My emotional turmoil is not because I think my daughter is anything but smart and lovely and brilliant. It is because I know there will be things that pop up surrounding her past diagnosis, more recent shunt failure and current performance in school. I know the teachers will be whomever they are already--a mix of lovely, tired, frustrated, kind, difficult and complicated human beings. I don't know how much the teachers really know about my daughter--this is the first year in a while that I haven't written to every teacher and explained my daughter's complicated and extraordinary history.
She requested to do that; and she should. She is 15 years old now and this journey through childhood cancer and schooling is her journey. It isn't mine--not really. Even though somedays it feels like mine; that's just me mentally hijacking the lift of it all. I have a role in her education; but in the end, it is her lift.
I am not the one who has to find her way through high school. I've already done that. It's her turn.
And I am so emotionally and mentally exhausted from the constant work managing her education and her IEP; that a huge part of me is ready to hand her the document and say "good luck!" But, of course, I would never leave my child drowning in that sea of papers and explanation and communication and rules and rule breaking and confusion. I've been drowning in it since the beginning. And if my daughter reads this--I want her to know how worth it she is and how I would not change anything because to do so would be the change everything.
I'll drown over and over and over again if it means my daughter is given an equitable chance at an education.
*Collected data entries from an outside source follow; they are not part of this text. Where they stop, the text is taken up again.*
(* ===== verification/WalHeap.v ===== *)
(** * The heap of messages of the WAL scanner

    Models [wal/utility/message_heap.go] and the functions of [container/heap] that
    run on it.  [typeutil.Heap], the third-party wrapper through which the reorder
    buffer uses the heap, is the interface [MessageHeap]; the functions of
    [container/heap] over [immutableMessageHeap] implement it. *)

From S2P Require Export Prelude.

(** ** Messages

    [message.ImmutableMessage]: what the scanner asks of a message. *)
Inductive MessageType := MessageTypeTimeTick | MessageTypeBeginTxn | MessageTypeCommitTxn
  | MessageTypeRollbackTxn | MessageTypeTxn | MessageTypeOther (code : Z).

#[export] Instance MessageType_eq_dec : EqDecision MessageType.
Proof. solve_decision. Defined.

Record ImmutableMessage := Msg {
  MessageID : string;           (* [MessageID().Marshal()] *)
  TimeTick : Z;                 (* [uint64] *)
  EstimateSize : Z;
  msg_Type : MessageType;
  TxnContext : option Z;        (* the identifier of the transaction *)
  IsPersisted : bool;
  VChannel : string;
  Body : list (string * list byte);    (* the messages of a transaction *)
}.

(** ** [immutableMessageHeap] *)
Abbreviation immutableMessageHeap := (list ImmutableMessage).
Implicit Types (h : immutableMessageHeap) (i j n : nat).

(** [h[i]]. *)
Definition heap_at h i : res ImmutableMessage :=
  match h !! i with Some m => Ok m | None => Panic "index out of range" end.

Definition heap_Len h : nat := length h.
Definition heap_Less h i j : res bool :=
  a ← heap_at h i; b ← heap_at h j; Ok (bool_decide (TimeTick a < TimeTick b)).
Definition heap_Swap h i j : res immutableMessageHeap :=
  a ← heap_at h i; b ← heap_at h j; Ok (<[j := a]> (<[i := b]> h)).
Definition heap_Push h (x : ImmutableMessage) : immutableMessageHeap := h ++ [x].
Definition heap_Pop h : res (ImmutableMessage * immutableMessageHeap) :=
  match list.last h with
  | Some x => Ok (x, removelast h)
  | None => Panic "index out of range"
  end.
Definition heap_Peek h : res ImmutableMessage := heap_at h 0.

(** ** [container/heap] *)
Fixpoint heap_up (fuel : nat) h j : option (res immutableMessageHeap) :=
  match fuel with
  | O => None
  | S fuel =>
      let i := ((j - 1) / 2)%nat in
      if bool_decide (i = j) then Some (Ok h)
      else match heap_Less h j i with
           | Ok false => Some (Ok h)
           | Ok true =>
               match heap_Swap h i j with
               | Ok h => heap_up fuel h i
               | r => Some r
               end
           | Err e => Some (Err e)
           | Panic w => Some (Panic w)
           end
  end.

Fixpoint heap_down (fuel : nat) h i n : option (res immutableMessageHeap) :=
  match fuel with
  | O => None
  | S fuel =>
      let j1 := (2 * i + 1)%nat in
      if bool_decide (n ≤ j1)%nat then Some (Ok h)
      else
        match (right ← (if bool_decide (j1 + 1 < n)%nat then heap_Less h (j1 + 1) j1 else Ok false);
               let j := if right : bool then (j1 + 1)%nat else j1 in
               less ← heap_Less h j i;
               if less : bool then h ← heap_Swap h i j; Ok (Some (h, j)) else Ok None) with
        | Ok None => Some (Ok h)
        | Ok (Some (h, j)) => heap_down fuel h j n
        | Err e => Some (Err e)
        | Panic w => Some (Panic w)
        end
  end.

(** As many rounds as there are positions are enough. *)
Definition container_Push h (x : ImmutableMessage) : option (res immutableMessageHeap) :=
  let h := heap_Push h x in heap_up (S (heap_Len h)) h (heap_Len h - 1).

Definition container_Pop h : option (res (ImmutableMessage * immutableMessageHeap)) :=
  let n := (heap_Len h - 1)%nat in
  match heap_Swap h 0 n with
  | Ok h =>
      match heap_down (S n) h 0 n with
      | Some (Ok h) => Some (heap_Pop h)
      | Some (Err e) => Some (Err e)
      | Some (Panic w) => Some (Panic w)
      | None => None
      end
  | Err e => Some (Err e)
  | Panic w => Some (Panic w)
  end.

(** ** The heap order *)

(** The time tick at a position. *)
Definition tick_at h i : Z := from_option TimeTick 0 (h !! i).

Definition parent_of (p k : nat) : Prop := k = (2 * p + 1)%nat ∨ k = (2 * p + 2)%nat.

(** The first [n] positions are a heap; except at [j], seen from above and below. *)
Definition heap_ordered (v : nat → Z) n : Prop :=
  ∀ p k, parent_of p k → (k < n)%nat → v p ≤ v k.
Definition up_ordered (v : nat → Z) n j : Prop :=
  (∀ p k, parent_of p k → (k < n)%nat → k ≠ j → v p ≤ v k)
  ∧ (∀ p k, parent_of p j → parent_of j k → (k < n)%nat → v p ≤ v k).
Definition down_ordered (v : nat → Z) n i : Prop :=
  (∀ p k, parent_of p k → (k < n)%nat → p ≠ i → v p ≤ v k)
  ∧ (∀ p k, parent_of p i → parent_of i k → (k < n)%nat → v p ≤ v k).

Definition swapped (v v' : nat → Z) i j : Prop :=
  v' i = v j ∧ v' j = v i ∧ ∀ k, k ≠ i → k ≠ j → v' k = v k.

Lemma up_step v v' n p j :
  up_ordered v n j → (j < n)%nat → parent_of p j → v j < v p → swapped v v' p j →
  up_ordered v' n p.
Proof.
  intros [Ha Hb] Hj Hp Hlt (Hvp & Hvj & Hv). split.
  - intros p' k Hk Hn Hne. destruct (decide (k = j)) as [->|Hkj].
    + assert (p' = p) as -> by (unfold parent_of in *; lia). lia.
    + rewrite (Hv k) by done. destruct (decide (p' = p)) as [->|Hpp].
      * specialize (Ha p k Hk Hn Hkj). lia.
      * destruct (decide (p' = j)) as [->|Hpj]; [rewrite Hvj; by apply (Hb p k)|].
        rewrite (Hv p') by done. by apply Ha.
  - intros p' k Hk1 Hk2 Hn. assert (p' ≠ p ∧ p' ≠ j) as [Hp1 Hp2] by (unfold parent_of in *; lia).
    rewrite (Hv p') by done. assert (v p' ≤ v p) by (apply Ha; [done| |]; unfold parent_of in *; lia).
    destruct (decide (k = j)) as [->|Hkj]; [lia|].
    assert (k ≠ p) by (unfold parent_of in *; lia). rewrite (Hv k) by done.
    assert (v p ≤ v k) by (by apply Ha). lia.
Qed.

Lemma up_end v n j :
  up_ordered v n j → (∀ p, parent_of p j → v p ≤ v j) → heap_ordered v n.
Proof.
  intros [Ha Hb] Hp p k Hk Hn. destruct (decide (k = j)) as [->|]; [auto|]. by apply Ha.
Qed.

Lemma down_step v v' n i j :
  down_ordered v n i → parent_of i j → (j < n)%nat → v j < v i →
  (∀ k, parent_of i k → (k < n)%nat → v j ≤ v k) → swapped v v' i j →
  down_ordered v' n j.
Proof.
  intros [Ha Hb] Hij Hj Hlt Hmin (Hvi & Hvj & Hv). split.
  - intros p k Hk Hn Hne. destruct (decide (p = i)) as [->|Hpi].
    + rewrite Hvi. destruct (decide (k = j)) as [->|Hkj]; [lia|].
      assert (k ≠ i) by (unfold parent_of in *; lia). rewrite (Hv k) by done. by apply Hmin.
    + rewrite (Hv p) by done. destruct (decide (k = i)) as [->|Hki].
      * rewrite Hvi. by apply (Hb p j).
      * assert (k ≠ j) by (unfold parent_of in *; lia). rewrite (Hv k) by done. by apply Ha.
  - intros p k Hpj Hjk Hn. assert (p = i) as -> by (unfold parent_of in *; lia).
    assert (k ≠ i ∧ k ≠ j) as [Hk1 Hk2] by (unfold parent_of in *; lia).
    rewrite Hvi, (Hv k) by done. apply Ha; [done..|]. unfold parent_of in *; lia.
Qed.

Lemma down_end v n i :
  down_ordered v n i → (∀ k, parent_of i k → (k < n)%nat → v i ≤ v k) → heap_ordered v n.
Proof.
  intros [Ha Hb] Hp p k Hk Hn. destruct (decide (p = i)) as [->|]; [auto|]. by apply Ha.
Qed.

Lemma heap_root v n k : heap_ordered v n → (k < n)%nat → v 0%nat ≤ v k.
Proof.
  intros Hh. induction (lt_wf k) as [k _ IH]. intros Hk. destruct k as [|k]; [lia|].
  assert (parent_of (k / 2)%nat (S k)) as Hp.
  { unfold parent_of. pose proof (Nat.div_mod k 2). pose proof (Nat.mod_upper_bound k 2). lia. }
  transitivity (v (k / 2)%nat).
  - apply IH; unfold parent_of in Hp; lia.
  - by apply Hh.
Qed.

(** ** The functions of [container/heap] *)
Lemma heap_Less_ok h i j :
  (i < length h)%nat → (j < length h)%nat →
  heap_Less h i j = Ok (bool_decide (tick_at h i < tick_at h j)).
Proof.
  intros [a Ha]%lookup_lt_is_Some_2 [b Hb]%lookup_lt_is_Some_2.
  unfold heap_Less, heap_at, tick_at. by rewrite Ha, Hb.
Qed.

Lemma heap_Swap_ok h i j :
  (i < length h)%nat → (j < length h)%nat →
  ∃ h', heap_Swap h i j = Ok h' ∧ h' ≡ₚ h ∧ h' !! i = h !! j ∧ h' !! j = h !! i
    ∧ ∀ k, k ≠ i → k ≠ j → h' !! k = h !! k.
Proof.
  intros Hi Hj. destruct (lookup_lt_is_Some_2 h i Hi) as [a Ha].
  destruct (lookup_lt_is_Some_2 h j Hj) as [b Hb].
  exists (<[j:=a]> (<[i:=b]> h)). unfold heap_Swap, heap_at. rewrite Ha, Hb. split_and!.
  - done.
  - by apply Permutation_insert_swap.
  - destruct (decide (i = j)) as [->|Hne].
    + rewrite list_lookup_insert_eq by (by rewrite length_insert). congruence.
    + by rewrite list_lookup_insert_ne, list_lookup_insert_eq by done.
  - rewrite list_lookup_insert_eq by (by rewrite length_insert). done.
  - intros k H1 H2. by rewrite !list_lookup_insert_ne by done.
Qed.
But, it should not have to be this way.
The educational system is broken in so many ways. Children who need accommodations, like my daughter, often receive them, but it is a constant cycle of communication and meetings and procedure. The annual move up to a new grade presents an endless annual cycle of problems--new teachers don't have the time to get up to speed on the new students and their educational plans. Sometimes the accommodations are written so specifically that they reduce children to a "how-to" list that takes away the ability for teachers to meet them in flexible. human ways. But, then if that specific list does not exist, children can be lost and left to struggle needlessly, when simple, but critical interventions like extended test time and printed materials could make all the difference.
In the end, the law requires school compliance; but the expectation is always on the parents and student to advocate and make sure the IEP or 504 is followed. No matter what the legal requirements of special education--what happens is reality is endless advocation, communication and follow up.
For our daughter, things have always worked out--because we worked. It is this work that is so exhausting and so demoralizing. Now, as our girl gets older and wants to take the lead, the weight falls on her in a way that is unmanageable and inequitable, as compared to her peers. She needs something printed--she has to ask for it. She wants an accommodation--she has to specify it. She requires extra time on a project--she carries the burden of asking and advocating. When she does not ask, she is asked why she did not or we are told, "you just have to ask!"
All we do is ask. The burden is endless. And what teenager has the skills to endless advocate and hold adults accountable for their non-compliance or their innocent ignorance? The mental energy this all requires takes away from the mental energy needed to be succeeded at academics--part of an endless cycle of fighting for equitable access and then getting it, but being so exhausted from the fight, that she is unable to take everything due to her.
I don't know what the solution is. But I do know this is a heavy burden for parents, like me and more so for children like my daughter. I don't think one group is to blame; but the holes and breakdown in the system are everywhere.
And 5 minutes is not enough time to explain this all to a teacher--I think is at the crux of my anxiety. I have 5 minutes to explain, advocate, communicate and establish a relationship with a teacher; who will not be her teacher in another few months. Just 5 minutes to change the world for my child.